Sodium tetrasulfide
- Names: IUPAC name Sodium tetrasulfide

Identifiers
- CAS Number: 12034-39-8;
- 3D model (JSmol): Interactive image;
- ChemSpider: 74748;
- ECHA InfoCard: 100.031.628
- EC Number: 234-805-5;
- PubChem CID: 82835;
- UNII: 11J35Y83VX;
- CompTox Dashboard (EPA): DTXSID1065186 ;

Properties
- Chemical formula: Na_{2}S_{4}
- Molar mass: 174.24g/mol
- Appearance: Dark red, slightly viscous liquid or yellow crystalline powder
- Density: 1.268 g/cm^{3} at 15.5 °C
- Melting point: 275 °C (527 °F; 548 K)
- Solubility in water: Soluble in water
- Hazards: Occupational safety and health (OHS/OSH):
- Main hazards: Stable at room temperature, but can be explosive when heated. Reactions with acids or oxidative agents will create gaseous byproducts that would be hazardous if inhaled.
- Pictograms: GHS02: Flammable GHS05: Corrosive GHS06: Toxic
- Signal word: Danger
- Hazard statements: H228, H301, H311, H314, H400
- Precautionary statements: P210, P240, P241, P260, P264, P270, P273, P280, P301+P310, P301+P330+P331, P302+P352, P303+P361+P353, P304+P340, P305+P351+P338, P310, P312, P321, P322, P330, P361, P363, P370+P378, P391, P405, P501
- NFPA 704 (fire diamond): 3 1 1
- Autoignition temperature: Not applicable

= Sodium tetrasulfide =

Sodium tetrasulfide is an inorganic compound with the formula Na_{2}S_{4}. It is a yellow-orange solid that dissolves via hydrolysis in water.
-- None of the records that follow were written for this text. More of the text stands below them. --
Lemma getConference_stored st wsck e parent :
  datastore st !! wsck = Some e ->
  Key_parent wsck = Some parent ->
  getConference _copyConferenceToForm wsck st
  = match datastore st !! parent with
    | Some (EProfile p) =>
      (st, _copyConferenceToForm wsck e (Profile.displayName p))
    | _ => (st, inl AttributeError)
    end.
Proof.
  intros He Hparent. unfold getConference, bind, ndb_get.
  rewrite He, Hparent.
  by destruct (datastore st !! parent) as [[]|].
Qed.

(** X25. [getConference] asks for no user and changes nothing. It raises
    [NotFoundException] when nothing is stored under the key, and
    [AttributeError] when the key has no parent or no profile is stored under
    the parent key; a form is returned only as the copy of the stored entity
    with the display name of the profile under the parent key. *)
Theorem getConference_reads wsck st :
  let run := getConference _copyConferenceToForm wsck st in
  run.1 = st
  ∧ (datastore st !! wsck = None -> run.2 = inl NotFoundException)
  ∧ (is_Some (datastore st !! wsck) ->
     (∀ parent p, Key_parent wsck = Some parent ->
                  datastore st !! parent ≠ Some (EProfile p)) ->
     run.2 = inl AttributeError)
  ∧ (∀ form, run.2 = inr form ->
             ∃ e parent p,
               datastore st !! wsck = Some e
               ∧ Key_parent wsck = Some parent
               ∧ datastore st !! parent = Some (EProfile p)
               ∧ _copyConferenceToForm wsck e (Profile.displayName p)
                 = inr form).
Proof.
  intros run. subst run.
  destruct (datastore st !! wsck) as [e|] eqn:He.
  2:{ unfold getConference, bind, ndb_get. rewrite He. simpl.
      by repeat split. }
  destruct (Key_parent wsck) as [parent|] eqn:Hparent.
  2:{ unfold getConference, bind, ndb_get. rewrite He, Hparent. simpl.
      by repeat split. }
  rewrite (getConference_stored _ _ _ _ He Hparent).
  destruct (datastore st !! parent) as [[p| | |]|] eqn:Hp; simpl;
    try (by repeat split).
  repeat split; try done.
  - intros _ Hno. by destruct (Hno parent p).
  - intros form Hform. by exists e, parent, p.
Qed.

(** X26. A conference that [_createConferenceObject] has stored can be read
    with [getConference] only when its organizer had a profile: for an
    organizer without one (the creation creates none) [getConference] raises
    [AttributeError]; for an organizer with a profile it returns the copy of
    the conference with the organizer's display name. *)
Theorem created_conference_needs_a_profile u request st st' form :
  _createConferenceObject strptime_date (Some u) request st
  = (st', inr form) ->
  let c_key := ndb_Key "Conference" (inr (next_id st)) (profile_key u) in
  (datastore st !! profile_key u = None ->
   getConference _copyConferenceToForm c_key st' = (st', inl AttributeError))
  ∧ (∀ p, datastore st !! profile_key u = Some (EProfile p) ->
          ∃ c, datastore st' !! c_key = Some (EConference c)
               ∧ getConference _copyConferenceToForm c_key st'
                 = (st', _copyConferenceToForm c_key (EConference c)
                           (Profile.displayName p))).
Proof.
  intros Hrun c_key.
  destruct (created_run _ _ _ _ _ _ Hrun)
    as (? & name & v1 & v2 & [= <-] & Hname & E1 & E2 & Hform & ->).
  fold c_key.
  assert (Key_parent c_key = Some (profile_key u)) as Hparent
    by (by apply Key_parent_ndb_Key).
  assert (c_key ≠ profile_key u) as Hne by done.
  split.
  - intros Hnone.
    erewrite getConference_stored; [|apply lookup_insert_eq|done].
    simpl. by rewrite lookup_insert_ne, Hnone by done.
  - intros p Hp. eexists. split; [apply lookup_insert_eq|].
    erewrite getConference_stored; [|apply lookup_insert_eq|done].
    simpl. by rewrite lookup_insert_ne, Hp by done.
Qed.

(** X27. [getConferencesCreated] changes nothing. It raises
    [UnauthorizedException] without a signed-in user and [AttributeError] for
    a caller without a profile, whatever conferences there are; for a caller
    with a profile it returns the copies of the conferences under the
    caller's profile key, with the caller's display name. *)
Theorem conferences_created_guard user st :
  let run :=
    getConferencesCreated _copyConferenceToForm fetch_order user st in
  run.1 = st
  ∧ (user = None -> run.2 = inl UnauthorizedException)
  ∧ (∀ u, user = Some u ->
          (∀ p, datastore st !! profile_key u ≠ Some (EProfile p)) ->
          run.2 = inl AttributeError)
  ∧ (∀ u p, user = Some u ->
            datastore st !! profile_key u = Some (EProfile p) ->
            run.2 = copy_conferences _copyConferenceToForm
                      (Profile.displayName p)
                      (fetch_order
                         (conferences_of (profile_key u) (datastore st)))).
Proof.
  intros run. subst run. unfold getConferencesCreated, bind, ndb_get.
  destruct user as [u|]; [|by repeat split]. fold (profile_key u).
  destruct (datastore st !! profile_key u) as [[p| | |]|] eqn:Hp; simpl;
    repeat split; try done.
  all: try (intros ? [= <-] Hno; by destruct (Hno p)).
  all: try (intros ? ? [= <-] Hq; rewrite Hp in Hq; by simplify_eq).

Qed.

(** X28. A conference that [_createConferenceObject] has stored for a caller
    is among the conferences that the query of [getConferencesCreated]
    selects for that caller, and not among those of a user with another
    id. *)
Theorem created_conference_is_listed u u' request st st' form :
  (∀ l, fetch_order l ≡ₚ l) ->
  _createConferenceObject strptime_date (Some u) request st
  = (st', inr form) ->
  let c_key := ndb_Key "Conference" (inr (next_id st)) (profile_key u) in
  ∃ c, datastore st' !! c_key = Some (EConference c)
       ∧ (c_key, c)
         ∈ fetch_order (conferences_of (profile_key u) (datastore st'))
       ∧ (user_id u' ≠ user_id u ->
          (c_key, c)
          ∉ fetch_order (conferences_of (profile_key u') (datastore st'))).
Proof.
  intros Hperm Hrun c_key.
  destruct (created_run _ _ _ _ _ _ Hrun)
    as (? & name & v1 & v2 & [= <-] & Hname & E1 & E2 & Hform & ->).
  fold c_key. simpl. eexists. split; [apply lookup_insert_eq|].
  rewrite !Hperm, !elem_of_conferences_of, !lookup_insert_eq. split.
  - split; [done|]. by eexists.
  - intros Hu [_ [k Hk]]. apply Hu.
    unfold c_key, ndb_Key, profile_key in Hk. simpl in Hk. by simplify_eq.
Qed.

End ReadingProperties.

Lemma created_conference_needs_a_profile_witness :
  getConference example_conference_form pycon_key st_pycon
  = (st_pycon, inl AttributeError).
Proof.
  destruct (created_conference_needs_a_profile strptime_ymd
              example_conference_form alice pycon_form st_empty st_pycon
              (ConferenceForm.mk (Some "PyCon") (Some "alice@example.com")
                 ["Default"; "Topic"] (Some "Default City")
                 (Some "2015-10-05T00:00:00") (Some 2) (Some 2) None
                 None None)) as [Hnone _].
  - reflexivity.
  - apply Hnone. reflexivity.
Defined.

Lemma created_conference_is_listed_witness :
  ∃ c, datastore st_pycon !! pycon_key = Some (EConference c)
       ∧ (pycon_key, c)
         ∈ fetch_by_seats (conferences_of (profile_key alice)
                             (datastore st_pycon))
       ∧ (pycon_key, c)
         ∉ fetch_by_seats (conferences_of (profile_key bob)
                             (datastore st_pycon)).
Proof.
  destruct (created_conference_is_listed strptime_ymd fetch_by_seats
              alice bob pycon_form st_empty st_pycon
              (ConferenceForm.mk (Some "PyCon") (Some "alice@example.com")
                 ["Default"; "Topic"] (Some "Default City")
                 (Some "2015-10-05T00:00:00") (Some 2) (Some 2) None
                 None None))
    as (c & Hc & Hin & Hout).
  - exact fetch_by_seats_Permutation.
  - reflexivity.
  - exists c. split; [exact Hc|]. split; [exact Hin|].
    apply Hout. discriminate.
Defined.
(** Modelled from the spec: gating of a selected command; a violated
    precondition yields the explanatory message. *)
Definition gated (r : Registry) (ref : HandlerRef) (c : Host)
    : option string :=
  match ref with
  | ForCommand n =>
      match get n r with
      | Some cfg =>
          if bool_decide (requiresWorkspaceOpen (descriptor cfg) = Some true)
             && negb (workspaceOpen c)
          then Some "This command requires an open workspace."
          else if bool_decide (requiresAzureLogin (descriptor cfg) = Some true)
                  && negb (azureLoggedIn c)
          then Some "This command requires being signed in to Azure."
          else None
      | None => None
      end
  | ForDefault | ForNoInput => None
  end.

Section Coordinator.

(** The size of the most-recent-results cache; the spec only calls it
    small. *)
Variable cacheCapacity : nat.

Variable host : Host.

(** Modelled from the spec: the metadata the Execution Coordinator writes
    on a result: chain and result id are overwritten, the other keys the
    handler supplied are kept. *)
Definition withMetadata (obj : SkillCommandResult) (chain : list string)
    (id : string) : SkillCommandResult :=
  {| chatAgentResult :=
       {| errorDetails := errorDetails (chatAgentResult obj);
          metadata :=
            Some {| handlerChain := Some chain;
                    resultId := Some id;
                    additional :=
                      match metadata (chatAgentResult obj) with
                      | Some m => additional m
                      | None => ∅
                      end |} |};
     followUp := followUp obj |}.

(** Modelled from the spec: normalisation of a result by the Execution
    Coordinator. Whatever the handler supplied, the object behind [l]
    gets the accumulated chain and a fresh result id, and is entered in
    the most-recent-results cache. *)
Definition commit (l : loc) (obj : SkillCommandResult) (chain : list string)
    (s : Store Coordinator) : Store Coordinator :=
  let c := priv s in
  let id := pretty (nextResultId c) in
  {| heap := <[l := withMetadata obj chain id]> (heap s);
     priv := {| nextResultId := Datatypes.S (nextResultId c);
                recentResults :=
                  take cacheCapacity ((id, l) :: recentResults c) |} |}.

(** Modelled from the spec: the result that stands for the explanatory
    message of a gating violation. *)
Definition gatedResult : SkillCommandResult :=
  {| chatAgentResult := {| errorDetails := None; metadata := None |};
     followUp := None |}.

(** Modelled from the spec: the chain a nested owner recorded on the result
    it returned. *)
Definition returnedChain (obj : SkillCommandResult) : list string :=
  match metadata (chatAgentResult obj) with
  | Some m => default [] (handlerChain m)
  | None => []
  end.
It is a precursor to some specialty polymers and intermediates in prototypes of the sodium-sulfur battery.

==Synthesis and structure==
It is produced through the reaction between elemental sulfur and sodium hydrosulfide in alcoholic solution:
2NaSH + 4 S → Na_{2}S_{4} + H_{2}S

The polysulfide anions adopt zig-zag chains of sulfur atoms. The S-S distances are about 2.05 Å and the S-S-S-S dihedral angles are around 90°.

==Reactions and applications==
Upon treatment with acid, it is converted to hydrogen sulfide and elemental sulfur. Treatment with alkylating agents gives organic polysulfides. In one commercial application, it is used to produce the cross-linking agent bis(triethoxysilylpropyl)tetrasulfide:
Na_{2}S_{4} + 2 ClC_{3}H_{6}Si(OEt)_{3} → S_{4}[C_{3}H_{6}Si(OEt)_{3}]_{2} + 2 NaCl

Sometimes as a mixture with other polysulfides, sodium tetrasulfide is used to produce the polymer called thiokol. The reaction involves alkylation with ethylene chloride:
Na_{2}S_{4} + C_{2}H_{4}Cl_{2} → 1/n (C_{2}H_{4})S_{x}]_{n} + 2 NaCl
These materials, which have the approximate formula (C_{2}H_{4})S_{x}]_{n} (x ~ 4), are highly resistant to degradation by solvents and acids.

== Popular culture ==
In The Simpsons season 2 episode 14, Principal Charming, Bart learns about sodium tetrasulfide in class and then uses its herbicidal properties to vandalize the schoolyard. The compound is illustrated as a white powder, although Principal Skinner refers to the incorrectly-labelled substance as 'sodium tetrasulfate', which does not exist.